§ Exercise: Should a line in the entries below contain "revision", return that line.
======== Input data ========
(** Once the differ is chosen, the handler asks whether the manifest exists,
    under the path of the namespace, and returns 1 exactly when it does not. *)
Lemma manifest_check_decides (args : gmap string value)
    (scm project_root checksum_file : string) (ignore : bool) (w : FS.World)
    (d : Differ) (l : list event) :
  vc_args args scm project_root checksum_file ignore ->
  get_differ scm project_root w = (Return d, l) ->
  EvExists checksum_file ∈ snd (validate' args w)
  /\ (fst (validate' args w) = Return (Some 1)
      <-> FS.exists_ w checksum_file = false).
Proof.
  intros Hargs Hd.
  destruct (FS.exists_ w checksum_file) eqn:Hex.
  - assert (Hrun : exists r l',
               validate' args w =
                 (r, l ++ EvNew project_root d :: EvExists checksum_file :: l')
               /\ r <> Return (Some 1)).
    { destruct (FS.read_text w checksum_file) as [e|text] eqn:Hrd.
      { eexists _, _. split; [|shelve].
        by apply (validate_unreadable Manifest ChecksumFile_parse ChecksumFile_verify
                    _ _ _ _ _ w Hargs d l e). }
      destruct (ChecksumFile_parse {| root := project_root; differ := d |} text)
        as [m|e] eqn:Hp.
      2:{ eexists _, _. split; [|shelve].
          by apply (validate_unparsable Manifest ChecksumFile_parse ChecksumFile_verify
                      _ _ _ _ _ w Hargs d l text e). }
      pose proof (validate_verifies Manifest ChecksumFile_parse ChecksumFile_verify
                    _ _ _ _ _ w Hargs d l text m Hd Hrd Hp) as Hrun.
      cbv zeta in Hrun. rewrite Hrun.
      destruct (ChecksumFile_verify _ m (negb ignore) w) as [[]|[]];
        eexists _, _; (split; [rewrite <- ?app_assoc; reflexivity|shelve]).
      Unshelve. all: discriminate. }
    destruct Hrun as (r & l' & -> & Hr). simpl. split.
    + rewrite elem_of_app, !elem_of_cons. tauto.
    + split; [done|discriminate].
  - rewrite (validate_missing Manifest ChecksumFile_parse ChecksumFile_verify
               _ _ _ _ _ w Hargs d l Hd Hex). simpl. split; [|done].
    rewrite elem_of_app, !elem_of_cons. tauto.
Qed.
(** The loop, entered with every offset below [start] already ruled out and
    with fuel for the bytes that are left. *)
Lemma findId3TagPosition_loop_spec (fuel : nat) (buffer : Buffer.t) (start : nat) :
  (start <= List.length buffer)%nat ->
  (List.length buffer < fuel + start)%nat ->
  (forall q, (q < start)%nat -> ~ validTagAt buffer q) ->
  locates buffer (findId3TagPosition_loop fuel buffer (Z.of_nat start - 1)).
Proof.
  revert start. induction fuel as [|fuel IH]; intros start Hstart Hfuel Hbelow;
    [lia|].
  cbn [findId3TagPosition_loop].
  replace (Z.of_nat start - 1 + 1) with (Z.of_nat start) by lia.
  destruct (indexOf_ID3 buffer start Hstart)
    as [[-> Hnone]|(p & -> & Hp & Hsig & Hbetween)].
  - rewrite bool_decide_eq_false_2 by auto. left. split; [done|].
    intros q Hv. destruct (decide (q < start)%nat) as [Hlt|Hge].
    + by apply (Hbelow q Hlt).
    + apply (Hnone q); [lia | apply Hv].
  - rewrite bool_decide_eq_true_2 by lia.
    pose proof (signatureAt_length _ _ Hsig) as Hlen.
    rewrite Buffer_subarrayFrom_drop.
    destruct (isValidId3Header_spec (drop p buffer)) as (valid & -> & Hvalid).
    rewrite validTagAt_drop in Hvalid. cbn [mbind Outcome_bind].
    assert (Hbefore : forall q, (q < p)%nat -> ~ validTagAt buffer q).
    { intros q Hq Hv. destruct (decide (q < start)%nat) as [Hlt|Hge].
      - by apply (Hbelow q Hlt).
      - apply (Hbetween q); [lia | apply Hv]. }
    destruct valid.
    + right. exists p. split; [done|]. split; [by apply Hvalid | done].
    + replace (Z.of_nat p) with (Z.of_nat (S p) - 1) by lia.
      apply IH; [lia | lia |].
      intros q Hq. destruct (decide (q = p)) as [->|Hne].
      * intros Hv. apply Hvalid in Hv. done.
      * apply Hbefore. lia.
Qed.

Lemma findId3TagPosition_spec (buffer : Buffer.t) :
  locates buffer (findId3TagPosition buffer).
Proof.
  unfold findId3TagPosition.
  apply (findId3TagPosition_loop_spec (S (List.length buffer)) buffer 0); lia.
Qed.

(** C3. The locator returns the offset of the first occurrence of "ID3" whose
    header passes all the checks (versions not 0xFF, major version 2, 3 or 4,
    size bytes accepted by [isValidEncodedSize]); occurrences that fail a
    check are passed over; with no such occurrence it returns [-1]. *)
Theorem findId3TagPosition_first_valid_tag (buffer : Buffer.t) :
  (exists p : nat,
      findId3TagPosition buffer = Return (Z.of_nat p) /\
      signatureAt buffer p /\ headerChecksAt buffer p /\
      forall q : nat, (q < p)%nat ->
        ~ (signatureAt buffer q /\ headerChecksAt buffer q)) \/
  (findId3TagPosition buffer = Return (-1) /\
   forall q : nat, ~ (signatureAt buffer q /\ headerChecksAt buffer q)).
Proof.
  destruct (findId3TagPosition_spec buffer) as [[-> Hnone]|(p & -> & [Hs Hc] & Hmin)].
  - right. split; [done | exact Hnone].
  - left. exists p. split; [done|]. split; [done|]. split; [done|]. exact Hmin.
Qed.

(** ** A located tag *)

Lemma findId3TagPosition_located (buffer : Buffer.t) (p : nat) :
  findId3TagPosition buffer = Return (Z.of_nat p) -> validTagAt buffer p.
Proof.
  intros Hp. destruct (findId3TagPosition_spec buffer)
    as [[Hr _]|(p' & Hr & Hv & _)]; rewrite Hp in Hr; simplify_eq.
  - lia.
  - done.
Qed.

Lemma findId3TagPosition_cases (buffer : Buffer.t) :
  findId3TagPosition buffer = Return (-1) \/
  exists p : nat, findId3TagPosition buffer = Return (Z.of_nat p).
Proof.
  destruct (findId3TagPosition_spec buffer) as [[Hr _]|(p & Hr & _)]; eauto.
Qed.

(** The locator returns [-1] exactly when no offset holds a valid tag. *)
Lemma findId3TagPosition_none_iff (buffer : Buffer.t) :
  findId3TagPosition buffer = Return (-1) <-> forall q, ~ validTagAt buffer q.
Proof.
  destruct (findId3TagPosition_spec buffer) as [[Hr Hnone]|(p & Hr & Hv & _)];
    rewrite Hr.
  - by split.
  - split; [intros [= Hp]; lia | intros Hnone; by destruct (Hnone p)].
Qed.

(** The ten bytes of a located header. *)
Lemma validTagAt_bytes (buffer : Buffer.t) (p : nat) :
  validTagAt buffer p ->
  exists major revision flags s0 s1 s2 s3,
    drop p buffer = "I"%byte :: "D"%byte :: "3"%byte :: major :: revision
                      :: flags :: s0 :: s1 :: s2 :: s3 :: drop (p + 10) buffer /\
    byte_to_Z major ∈ [2; 3; 4] /\
    isValidEncodedSize [s0; s1; s2; s3] = true.
Proof.
  intros [(HI & HD & H3) (major & revision & s0 & s1 & s2 & s3 & Hc)].
  destruct Hc as (Hmajor & Hrev & H6 & H7 & H8 & H9 & _ & _ & Hin & Hvalid).
  assert (is_Some (buffer !! (p + 5)%nat)) as [flags Hflags].
  { apply lookup_lt_is_Some. apply lookup_lt_Some in H9. lia. }
  exists major, revision, flags, s0, s1, s2, s3. split; [|done].
  rewrite (drop_S _ _ _ HI).
  replace (S p) with (p + 1)%nat by lia. rewrite (drop_S _ _ _ HD).
  replace (S (p + 1)) with (p + 2)%nat by lia. rewrite (drop_S _ _ _ H3).
  replace (S (p + 2)) with (p + 3)%nat by lia. rewrite (drop_S _ _ _ Hmajor).
  replace (S (p + 3)) with (p + 4)%nat by lia. rewrite (drop_S _ _ _ Hrev).
  replace (S (p + 4)) with (p + 5)%nat by lia. rewrite (drop_S _ _ _ Hflags).
  replace (S (p + 5)) with (p + 6)%nat by lia. rewrite (drop_S _ _ _ H6).
  replace (S (p + 6)) with (p + 7)%nat by lia. rewrite (drop_S _ _ _ H7).
  replace (S (p + 7)) with (p + 8)%nat by lia. rewrite (drop_S _ _ _ H8).
  replace (S (p + 8)) with (p + 9)%nat by lia. rewrite (drop_S _ _ _ H9).
  by replace (S (p + 9)) with (p + 10)%nat by lia.
Qed.

Lemma decodeSize_nonneg (encodedSize : Buffer.t) : 0 <= decodeSize encodedSize.
Proof.
  unfold decodeSize.
  assert (H : forall z, 0 <= Z.land z 0x7F) by (intros z; apply Z.land_nonneg; lia).
  repeat apply Z.add_nonneg_nonneg; try apply Z.shiftl_nonneg; apply H.
Qed.

(** ** Strip *)

(** C9. When the locator finds no valid header, [removeId3Tag] returns the
    input buffer, not [false]. *)
Theorem removeId3Tag_without_tag (data : Buffer.t) :
  findId3TagPosition data = Return (-1) ->
  removeId3Tag data = Return (IsBuffer data).
Proof.
  intros Hnone. unfold removeId3Tag. rewrite Hnone. done.
Qed.

Lemma removeId3Tag_without_tag_witness :
  let data := Buffer.from [0x02; 0x06; 0x12; 0x22] in
  findId3TagPosition data = Return (-1) /\
  removeId3Tag data = Return (IsBuffer data).
Proof.
  split; [vm_compute; reflexivity|].
  apply (removeId3Tag_without_tag (Buffer.from [0x02; 0x06; 0x12; 0x22])).
  vm_compute. reflexivity.
Defined.

(** The size field that strip and the body reader take at a located tag is
    the one the locator has checked. *)
Lemma located_encodedSize (buffer : Buffer.t) (p : nat) :
  validTagAt buffer p ->
  subarray buffer (Z.of_nat p + Header.offset.size) 4
    = take 4 (drop (p + 6) buffer) /\
  isValidEncodedSize (take 4 (drop (p + 6) buffer)) = true /\
  (p + 10 <= List.length buffer)%nat.
Proof.
  intros Hv. destruct (validTagAt_bytes _ _ Hv)
    as (major & revision & flags & s0 & s1 & s2 & s3 & Hdrop & _ & Hvalid).
  assert (Hlen : (p + 10 <= List.length buffer)%nat).
  { apply (f_equal List.length) in Hdrop. rewrite length_drop in Hdrop.
    cbn [List.length] in Hdrop. lia. }
  split; [|split; [|done]].
  - unfold subarray, Header.offset.size.
    replace (Z.of_nat p + 6) with (Z.of_nat (p + 6)) by lia.
    replace (Z.of_nat (p + 6) + 4) with (Z.of_nat (p + 10)) by lia.
    rewrite Buffer_subarray_take_drop by lia. f_equal. lia.
  - rewrite <- drop_drop, Hdrop. exact Hvalid.
Qed.

(** C2, as the code has it. At a located tag the size field passes the
    validity check, and [removeId3Tag] returns the bytes before the offset
    followed by the bytes from offset + 10 + size on: exactly 10 + size
    bytes are gone when the buffer holds that many from the offset on,
    otherwise all bytes from the offset on; it does not return [false],
    which differs from the buffer the no-tag case returns. *)
Theorem removeId3Tag_located_tag (data : Buffer.t) (p : nat) :
  findId3TagPosition data = Return (Z.of_nat p) ->
  let encodedSize := take 4 (drop (p + 6) data) in
  let size := Z.to_nat (decodeSize encodedSize) in
  let result := take p data ++ drop (p + 10 + size) data in
  isValidEncodedSize encodedSize = true /\
  removeId3Tag data = Return (IsBuffer result) /\
  ((p + 10 + size <= List.length data)%nat ->
   removesExactly data p (10 + size) result) /\
  ((List.length data < p + 10 + size)%nat -> result = take p data) /\
  IsFalse <> IsBuffer data.
Proof.
  intros Hp encodedSize size result.
  pose proof (findId3TagPosition_located _ _ Hp) as Hv.
  destruct (located_encodedSize _ _ Hv) as (Hsub & Hvalid & Hlen).
  split; [exact Hvalid|]. split; [|split; [|split; [|done]]].
  - unfold removeId3Tag. rewrite Hp. cbn [mbind Outcome_bind].
    rewrite bool_decide_eq_false_2 by lia.
    rewrite Hsub, Hvalid. cbn [negb].
    rewrite bool_decide_eq_true_2 by (unfold Buffer.length, Header.size; lia).
    unfold Buffer.concat. cbn [mjoin list_join]. rewrite app_nil_r.
    pose proof (decodeSize_nonneg (take 4 (drop (p + 6) data))) as Hnn.
    replace (Z.of_nat p + decodeSize (take 4 (drop (p + 6) data)) + Header.size)
      with (Z.of_nat (p + 10 + size))
      by (unfold Header.size; subst size encodedSize; lia).
    rewrite Buffer_subarrayFrom_drop.
    change 0 with (Z.of_nat 0). rewrite Buffer_subarray_take_drop by lia.
    rewrite drop_0, Nat.sub_0_r. done.
  - intros Hfits. exists (take p data), (take (10 + size) (drop p data)),
      (drop (p + 10 + size) data).
    split; [|split; [|split; [|done]]].
    + rewrite <- (take_drop p data) at 1. f_equal.
      rewrite <- (take_drop (10 + size) (drop p data)) at 1. f_equal.
      rewrite drop_drop. f_equal. lia.
    + rewrite length_take. lia.
    + rewrite length_take, length_drop. lia.
  - intros Hshort. subst result. rewrite drop_ge by lia. apply app_nil_r.
Qed.

Lemma removeId3Tag_located_tag_witness :
  let data :=
    Buffer.from [0x02; 0x49; 0x44; 0x33; 3; 0; 0; 0; 0; 0; 2; 0xAA; 0xBB; 0x22] in
  findId3TagPosition data = Return 1 /\
  removeId3Tag data = Return (IsBuffer (Buffer.from [0x02; 0x22])).
Proof.
  split; [vm_compute; reflexivity|].
  apply (removeId3Tag_located_tag
           (Buffer.from [0x02; 0x49; 0x44; 0x33; 3; 0; 0; 0; 0; 0; 2; 0xAA; 0xBB; 0x22])
           1).
  vm_compute. reflexivity.
Defined.

(** A tag that declares more bytes than the buffer holds: ten bytes, a
    header with size 127. Strip removes all ten bytes, not 137. *)
Lemma removeId3Tag_truncated_tag :
  let data := Buffer.from [0x49; 0x44; 0x33; 3; 0; 0; 0; 0; 0; 0x7F] in
  findId3TagPosition data = Return 0 /\
  removeId3Tag data = Return (IsBuffer []) /\
  ~ stripsWholeTag data 0.
Proof.
  split; [by vm_compute|]. split; [by vm_compute|].
  unfold stripsWholeTag. intros H.
  destruct H as (result & _ & before & removed & after & Hdata & _ & Hcount & _);
    [by vm_compute|].
  apply (f_equal List.length) in Hdata. rewrite !length_app, Hcount in Hdata.
  set (size := Z.to_nat (decodeSize _)) in Hdata.
  assert (Hsize : size = 127%nat) by (by vm_compute).
  cbn [List.length Buffer.from fmap list_fmap] in Hdata. lia.
Qed.

(** ** The size codec *)

Lemma land_127_mod (z : Z) : Z.land z 0x7F = z mod 128.
Proof. apply (Z.land_ones z 7). lia. Qed.

Lemma encodeSize_byte (n : Z) (shift : Z) :
  0 <= shift ->
  byte_to_Z (byte_of_Z (Z.land (Z.shiftr n shift) 0x7F)) = (n / 2 ^ shift) mod 128.
Proof.
  intros Hs. rewrite byte_to_Z_of_Z, land_127_mod, Z.shiftr_div_pow2 by lia.
  assert (H : Z.land ((n / 2 ^ shift) mod 128) 255 = ((n / 2 ^ shift) mod 128) mod 2 ^ 8)
    by (apply (Z.land_ones _ 8); lia).
  rewrite H. pose proof (Z.mod_pos_bound (n / 2 ^ shift) 128).
  apply Z.mod_small. lia.
Qed.

Lemma encodeSize_low_byte (n : Z) :
  byte_to_Z (byte_of_Z (Z.land n 0x7F)) = n mod 128.
Proof.
  pose proof (encodeSize_byte n 0) as H. rewrite Z.shiftr_0_r in H.
  rewrite H by lia. change (2 ^ 0) with 1. by rewrite Z.div_1_r.
Qed.

(** The four numbers a size is encoded as. *)
Lemma encodeSize_values (n : Z) :
  byte_to_Z <$> encodeSize n
  = [ (n / 2 ^ 21) mod 128; (n / 2 ^ 14) mod 128; (n / 2 ^ 7) mod 128; n mod 128 ].
Proof.
  unfold encodeSize, Buffer.from. cbn [fmap list_fmap].
  by rewrite !encodeSize_byte, encodeSize_low_byte by lia.
Qed.

Lemma encodeSize_length (n : Z) : List.length (encodeSize n) = 4%nat.
Proof. done. Qed.

Lemma encodeSize_valid (n : Z) : isValidEncodedSize (encodeSize n) = true.
Proof.
  pose proof (encodeSize_values n) as Hv.
  unfold encodeSize, Buffer.from in *. cbn [fmap list_fmap] in *.
  apply isValidEncodedSize_four. simplify_eq.
  assert (Hbit : forall z, Z.testbit (z mod 128) 7 = false).
  { intros z. change 128 with (2 ^ 7). apply Z.mod_pow2_bits_high. lia. }
  rewrite H, H0, H1, H2. auto.
Qed.

Lemma decodeSize_four (b0 b1 b2 b3 : byte) :
  decodeSize [b0; b1; b2; b3]
  = Z.shiftl (Z.land (byte_to_Z b0) 0x7F) 21 +
    Z.shiftl (Z.land (byte_to_Z b1) 0x7F) 14 +
    Z.shiftl (Z.land (byte_to_Z b2) 0x7F) 7 +
    Z.land (byte_to_Z b3) 0x7F.
Proof. reflexivity. Qed.

(** The round trip of the spec (4.1), for the sizes the encoding supports. *)
Lemma decodeSize_encodeSize (n : Z) :
  0 <= n < 2 ^ 28 -> decodeSize (encodeSize n) = n.
Proof.
  intros Hn. pose proof (encodeSize_values n) as Hv.
  unfold encodeSize, Buffer.from in *.
  cbn [fmap list_fmap] in *. simplify_eq.
  rewrite decodeSize_four, H, H0, H1, H2.
  rewrite !land_127_mod, !Z.shiftl_mul_pow2 by lia.
  rewrite !Z.mod_mod by lia.
  change (2 ^ 21) with 2097152. change (2 ^ 14) with 16384.
  change (2 ^ 7) with 128. change (2 ^ 28) with 268435456 in Hn.
  Z.div_mod_to_equations. lia.
Qed.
========
§ Exercise output:
  exists major revision flags s0 s1 s2 s3,
    drop p buffer = "I"%byte :: "D"%byte :: "3"%byte :: major :: revision
  intros [(HI & HD & H3) (major & revision & s0 & s1 & s2 & s3 & Hc)].
  exists major, revision, flags, s0, s1, s2, s3. split; [|done].
    as (major & revision & flags & s0 & s1 & s2 & s3 & Hdrop & _ & Hvalid).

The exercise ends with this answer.